When I was trying to decide upon a third banana recipe to add to this post, I suddenly remembered a treat from long ago, when I was in school in Memphis, TN.  The Squash Blossom was a health food store that had soft serve frozen yogurt and this combination of strawberry frozen yogurt, fresh banana slices and granola was my absolute favorite.  This was frozen yogurt that tasted like yogurt…not like fake ice cream.  So I set out to recreate it and was not surprised to find that I still love it.  The frozen yogurt is tart, the bananas sweet and creamy, and the granola adds the perfect crunch. I’m sure that The Squash Blossom had a clever name for this treat but I can’t remember it and they closed years ago.  Here are recipes for an amazing strawberry frozen yogurt and a yummy, easy granola… but don’t forget the bananas!
Strawberry Frozen Yogurt
This is Jeni Britton’s recipe from Food and Wine magazine, June 2008
2 tablespoons fresh lemon juice plus 1 teaspoon finely grated lemon zest
One 1/4-ounce package unflavored powdered gelatin
12 ounces strawberries, hulled
3/4 cup sugar
1/4 cup light corn syrup
2 cups plain whole-milk yogurt
1/2 cup heavy cream
 
Fill a large bowl with ice water. Pour the lemon juice into a small bowl. Sprinkle the gelatin on top; let stand for 5 minutes.
Meanwhile, in a blender, puree the strawberries until smooth; you should have about 1 cup of strawberry puree.
In a small saucepan, combine the strawberry puree with the sugar and corn syrup and bring to a boil. Cook over moderately high heat until the sugar dissolves completely, about 1 minute. Remove the strawberry mixture from the heat and stir in the lemon gelatin until it melts.
In a medium bowl, mix the yogurt with the lemon zest and the hot strawberry puree. Stir in the heavy cream. Set the bowl in the ice water bath and let stand, stirring occasionally, until the strawberry yogurt is cold, about 20 minutes.
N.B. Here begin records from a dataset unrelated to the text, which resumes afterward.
Fixpoint hex (bs : list Z) : string :=
  match bs with
  | [] => EmptyString
  | b :: r => String (hex_digit (Z.shiftr b 4)) (String (hex_digit (Z.land b 15)) (hex r))
  end.

Definition md5_hex (s : string) : string := hex (digest s).

End Md5.

(** ** The XML document (libxmljs2) *)
Module Xml.

#[warnings="-register-all"]
Inductive Node : Type :=
| Element (ns name : string) (attrs : list (string * string)) (children : list Node)
| Text (content : string)
| Comment (content : string).

(** A document is its root node; the document node above it has this one
    child. *)
Definition Document : Type := Node.

(** A node of the document: the child indices on the way down from the
    document node.  [[]] is the document node, [[0]] the root element. *)
Definition Loc : Type := list nat.

Definition children (n : Node) : list Node :=
  match n with
  | Element _ _ _ cs => cs
  | _ => []
  end.

(** The node reached from a list of top nodes. *)
Fixpoint node_in (top : list Node) (l : Loc) : option Node :=
  match l with
  | [] => None
  | i :: r =>
      match nth_error top i with
      | Some n => match r with
                  | [] => Some n
                  | _ => node_in (children n) r
                  end
      | None => None
      end
  end.

Definition node_at (d : Document) (l : Loc) : option Node := node_in [d] l.

(** The child nodes of the node at [l]. *)
Definition kids (d : Document) (l : Loc) : list Node :=
  match l with
  | [] => [d]
  | _ => match node_at d l with
         | Some n => children n
         | None => []
         end
  end.

(** [element.text()], the XPath string value: the text of all descendant
    text nodes, in document order. *)
Fixpoint text (n : Node) : string :=
  match n with
  | Element _ _ _ cs => String.concat "" (map text cs)
  | Text s => s
  | Comment _ => ""
  end.

Fixpoint assoc (k : string) (l : list (string * string)) : option string :=
  match l with
  | [] => None
  | (k', v) :: r => if String.eqb k k' then Some v else assoc k r
  end.

(** [element.attr(k)], as the value of the attribute when there is one. *)
Definition attr (k : string) (n : Node) : option string :=
  match n with
  | Element _ _ as' _ => assoc k as'
  | _ => None
  end.

(** [node.name()] *)
Definition name (n : Node) : string :=
  match n with
  | Element _ nm _ _ => nm
  | Text _ => "text"
  | Comment _ => "comment"
  end.

(** Paths below a node, in document order: [number i] prefixes the paths
    of the i-th, (i+1)-th, ... subtree with the index of the subtree. *)
Fixpoint number (i : nat) (subtrees : list (list Loc)) : list Loc :=
  match subtrees with
  | [] => []
  | t :: r => (map (cons i) t ++ number (S i) r)%list
  end.

Fixpoint subtree (n : Node) : list Loc :=
  [] :: match n with
        | Element _ _ _ cs => number 0 (map subtree cs)
        | _ => []
        end.

(** The proper descendants of a node with the child nodes [cs]. *)
Definition forest (cs : list Node) : list Loc := number 0 (map subtree cs).

End Xml.

(** ** The fragment of XPath 1.0 that the EAD reader uses

    A node set is a list of locations in document order without duplicates;
    every step ends with [norm], which sorts and removes duplicates (libxml2
    sorts the result of an expression the same way). *)
Module XPath.
Import Xml.

Definition NodeSet : Type := list Loc.

(** Document order is the lexicographic order of the paths, a node before
    its descendants. *)
Fixpoint loc_compare (a b : Loc) : comparison :=
  match a, b with
  | [], [] => Eq
  | [], _ :: _ => Lt
  | _ :: _, [] => Gt
  | i :: a', j :: b' =>
      match Nat.compare i j with
      | Eq => loc_compare a' b'
      | c => c
      end
  end.

Fixpoint insert (l : Loc) (s : NodeSet) : NodeSet :=
  match s with
  | [] => [l]
  | x :: r =>
      match loc_compare l x with
      | Lt => l :: s
      | Eq => s
      | Gt => x :: insert l r
      end
  end.

Definition norm (raw : list Loc) : NodeSet := fold_right insert [] raw.

(** *** The predicate on the unit identifier

    The source writes the identifier between double quotes into the
    expression, as it is.  An identifier without a double quote is the
    string literal that [normalize-space()] is compared with.  A double
    quote in the identifier ends that literal, and what follows it is read
    as XPath.  The fragment read here: after the first literal any number of
    [or] and [and] clauses, each a literal (true when it is not empty) or an
    [=] or [!=] comparison of two literals; [and] binds tighter than [or].
    White space may be left out or repeated between these, as in libxml2. *)
Inductive Token : Type :=
| TLit (s : string)
| TEq
| TNe
| TOr
| TAnd.

(** The tokens of a text.  [lit] is [Some (q, acc)] inside a literal that
    the quote [q] opened, [acc] holding what was read of it, last character
    first.  [None] when the text has an unfinished literal or a character
    outside the fragment. *)
Fixpoint tokens (lit : option (ascii * string)) (s : string) {struct s}
  : option (list Token) :=
  match lit with
  | Some (q, acc) =>
      match s with
      | EmptyString => None
      | String c r =>
          if Ascii.eqb c q
          then option_map (cons (TLit (Str.rev acc))) (tokens None r)
          else tokens (Some (q, String c acc)) r
      end
  | None =>
      match s with
      | EmptyString => Some []
      | String c r =>
          if Str.is_xml_space c then tokens None r
          else if orb (Ascii.eqb c Str.dquote) (Ascii.eqb c "'")
          then tokens (Some (c, EmptyString)) r
          else if Ascii.eqb c "=" then option_map (cons TEq) (tokens None r)
          else
            match r with
            | EmptyString => None
            | String c1 r1 =>
                if andb (Ascii.eqb c "!") (Ascii.eqb c1 "=")
                then option_map (cons TNe) (tokens None r1)
                else if andb (Ascii.eqb c "o") (Ascii.eqb c1 "r")
                then option_map (cons TOr) (tokens None r1)
                else
                  match r1 with
                  | EmptyString => None
                  | String c2 r2 =>
                      if andb (Ascii.eqb c "a")
                           (andb (Ascii.eqb c1 "n") (Ascii.eqb c2 "d"))
                      then option_map (cons TAnd) (tokens None r2)
                      else None
                  end
            end
      end
  end.

Inductive Term : Type :=
| Truthy (a : string)
| Equal (a b : string)
| Differs (a b : string).

Inductive Conn : Type := Or | And.

(** [normalize-space() = value], followed by the clauses [more]. *)
Record Predicate : Type := { value : string; more : list (Conn * Term) }.

Definition connOf (t : Token) : option Conn :=
  match t with
  | TOr => Some Or
  | TAnd => Some And
  | _ => None
  end.

Fixpoint clauses (ts : list Token) : option (list (Conn * Term)) :=
  match ts with
  | [] => Some []
  | t :: TLit a :: r =>
      match connOf t with
      | None => None
      | Some k =>
          match r with
          | TEq :: TLit b :: r' => option_map (cons (k, Equal a b)) (clauses r')
          | TNe :: TLit b :: r' => option_map (cons (k, Differs a b)) (clauses r')
          | _ => option_map (cons (k, Truthy a)) (clauses r)
          end
      end
  | _ => None
  end.

Definition parse (ts : list Token) : option Predicate :=
  match ts with
  | TLit v :: r => option_map (Build_Predicate v) (clauses r)
  | _ => None
  end.

(** The predicate [normalize-space()="${unitId}"]: the text that follows the
    opening quote is the identifier and the closing quote of the source. *)
Definition spliced (unitId : string) : option Predicate :=
  match tokens (Some (Str.dquote, EmptyString))
          (unitId ++ String Str.dquote EmptyString) with
  | Some ts => parse ts
  | None => None
  end.

(** The boolean value of a clause: a string is true when it is not empty. *)
Definition termHolds (t : Term) : bool :=
  match t with
  | Truthy a => negb (String.eqb a "")
  | Equal a b => String.eqb a b
  | Differs a b => negb (String.eqb a b)
  end.

(** A disjunction of conjunctions; [cur] is the value of the conjunction
    that is being read. *)
Fixpoint clausesHold (cur : bool) (cs : list (Conn * Term)) : bool :=
  match cs with
  | [] => cur
  | (And, t) :: r => clausesHold (andb cur (termHolds t)) r
  | (Or, t) :: r => orb cur (clausesHold (termHolds t) r)
  end.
Pour the strawberry yogurt into an ice cream maker and freeze according to the manufacturer’s instructions.
Pack the frozen yogurt into a plastic container. Press a sheet of plastic wrap directly onto the surface of the frozen yogurt and close with an airtight lid. Freeze until firm, about 4 hours.
 
 
Vanilla Scented Granola
This recipe was published in Bon Appetit in March of 2002.
 
Nonstick vegetable oil spray
4 cups old fashioned oats
1 cup sliced almonds
1/2 cup (packed) light brown sugar
1/4 teaspoon salt
1/8 teaspoon cinnamon
1/3 cup vegetable oil
1/4 cup honey
2 tablespoons sugar
4 teaspoons vanilla extract
 
Preheat oven to 300 degrees.  Lightly spray large baking sheet with nonstick spray.  Mix next 5 ingredients in large bowl. Combine oil, honey, and sugar in small saucepan and bring to a simmer over medium heat.  Remove from heat and stir in vanilla.  Pour hot liquid over oat mixture and stir well.  Using hands, toss mixture until thoroughly mixed.  Spread granola on baking sheet,  Bake until golden brown, stirring occasionally, about 30 minutes.  Cool completely.  Store in airtight container at room temp.